First, you need to clarify foreign ownership laws, which can vary more than you expect. For many countries, non-citizens are not allowed to directly own land. What they can own is a built structure on the land or a unit within a building such as a condominium or they can lease the land for a specified lease term usually 30 years with an extension option.

Over 10 or 20 years, the differences between leasehold and freehold become huge. Leasehold comes with renewal risk, difficulties in reselling property, and limitations in getting a loan, but these are often issues that first-time buyers overlook until they are trying to sell the property. Freehold – where you own absolute title to the property – can bypass most of these issues and generally has lower depreciation value in foreign-available markets.

Get it in clear writing from a lawyer before you start shortlisting properties. Don’t let your excitement over a particular property hold you back.

Run A Proper Title Search

Land or title deed verification must not be optional. In certain instances, the highest-grade title – a Chanote in Thailand, for example – certifies that the land has been properly surveyed and registered. Lower-grade documents don’t offer that certainty, creating potential boundary and legal disputes that, conveniently enough for you, could form after you make the purchase.

You’ll also require a local lawyer. Preferably one not procured via the developer or the selling agent. In real estate transactions overseas, conflicts of interests are common, and not always disclosed, so find yourself an independent legal representative. They’ll run that title search and check for existing liens or encumbrances but, crucially, they’ll also confirm that whoever is selling the property actually has the legal right to be doing so.

If you aren’t going to be present for every stage of the process, it’s also worth considering a local power of attorney, which is your lawyer’s formal right to act on your behalf during the transaction.

Do Physical Due Diligence Beyond The Surface

Many buyers come to see if the property is big enough, attractive enough, or has high enough windows. It’s not enough physical due diligence for tropical and/or emerging-market real estate.

Ask specific questions about monsoon drainage, especially if the property is in a low-lying area. Investigate soil stability if you’re buying on a slope or near coastal development. Check utility connectivity – water pressure, power reliability, and whether the building has a backup generator – because what’s acceptable to a local developer may not meet the standard you’re expecting to live in or rent out.

Infrastructure in the pipeline matters as much as what’s already there. A new airport, a highway extension, or a major commercial development nearby can shift capital values significantly over a five-year period. Conversely, a planned industrial zone or a new road that cuts through the view can do the opposite. Request planning data from your lawyer or a local buyer’s agent, not from the developer’s sales team.
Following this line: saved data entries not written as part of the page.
(** * Product service templates: schemas, service layer and router

    A shallow embedding of the Python templates
      - [docs/backend-python/api/examples/schema_template.py]  (Pydantic schemas),
      - [docs/backend-python/api/examples/model_template.py]   (the Product entity),
      - [backend-python/api/examples/service_template.py]      (ProductService),
      - [backend-python/api/examples/router_template.py]       (list_products),
    and the properties of them that the specification states.

    Conventions of the embedding.
      - [Decimal] is a finite Python decimal: a signed coefficient and a
        power-of-ten exponent.  NaN and the infinities are left out.
      - [UUID] is the 128-bit integer of a [uuid.UUID].
      - The database session is explicit state ([AsyncSession]): the rows of
        table "products", the instances handed to [db.add], the value of
        [func.now()], the identifiers [uuid4] will draw, the order the
        engine gives to rows that an [ORDER BY] leaves tied, and the calls
        made on the session and on the logger.
      - The table is the one [model_template.py] declares.  A statement
        that writes it is held to the declared constraints: [nullable=False]
        on [name], [price] and [category_id], the checks [price > 0] and
        [quantity >= 0], the primary key and [unique=True] on [sku]; a
        violation raises [IntegrityError] and the statement stores nothing.
        A price is stored at the two decimal places of [Numeric(10, 2)],
        rounded to the nearest cent, a tie going away from zero (the
        rounding of an exact numeric in PostgreSQL); the properties that
        speak of a rounded price say no more of it than that it is a
        nearest cent.
        The ten digits of its precision, the lengths of the [String]
        columns and the foreign keys are not part of the state.  The
        constraints are also predicates on stores ([pk_products],
        [uq_products_sku], [ck_products_positive_price]) that a property
        may assume of the store it starts from.
      - Service methods live in the monad [M]: a state transformer over the
        session whose outcome is a value or a raised exception. *)

From Stdlib Require Import ZArith NArith List String Ascii Bool Lia Permutation Sorted.
Import ListNotations.

Local Open Scope string_scope.
Local Open Scope list_scope.

(* ===================================================================== *)
(** ** Python values                                                       *)
(* ===================================================================== *)

(** [decimal.Decimal]: value [coefficient * 10 ^ exponent]. *)
Record Decimal := mkDecimal { coefficient : Z; exponent : Z }.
Account For The Costs That Aren’t In The Brochure

The asking price is just a starting point. Closing costs – stamp duty, transfer taxes, legal fees, land registration charges – can tack on 5% to 10% to the final price in many jurisdictions. Know before you make your offer how much you can afford to pay total.

Then there are the carrying costs. Annual non-resident property taxes, mandatory local insurance, and international bank transfer costs are but a few. Don’t forget those recurring expenses when you translate them to an annual basis. International property buyers often have a median purchase price above domestic buyers in part because they are attracted to turn-key, professionally managed properties (National Association of Realtors) and the management charges impact your net rental return.

Put your deposit into a proper escrow account rather than paying directly to the seller or developer. A neutral third-party arrangement protects your funds if the deal falls through or the developer fails to deliver.

Check Whether The Investment Works Without The Upside

Often, people forget to consider capital gains tax on an overseas property sale upon purchase. Be sure to know what you’ll owe to the country where the property is located when you sell. Next, run the investment assuming no price appreciation whatsoever. If the rental yield – net of management fees, taxes, and vacancy – is enough to make the deal feasible on its own, you’ve got yourself an investment. If it only works assuming a gain, it’s a bet.

Off-plan purchases merit specific attention here. Developers in new markets often deliver late, deliver something else, or don’t deliver at all. If you’re committed to purchasing off-plan, structure your payments so that they correspond to construction stages, not a massive upfront check.

None of the mechanics of overseas real estate purchase are rocket science. They are simply rules to follow diligently at each step of the way. The buyers who get burned are almost always the ones who skimped on a step or two because the property seemed so right. That’s what checklists are for.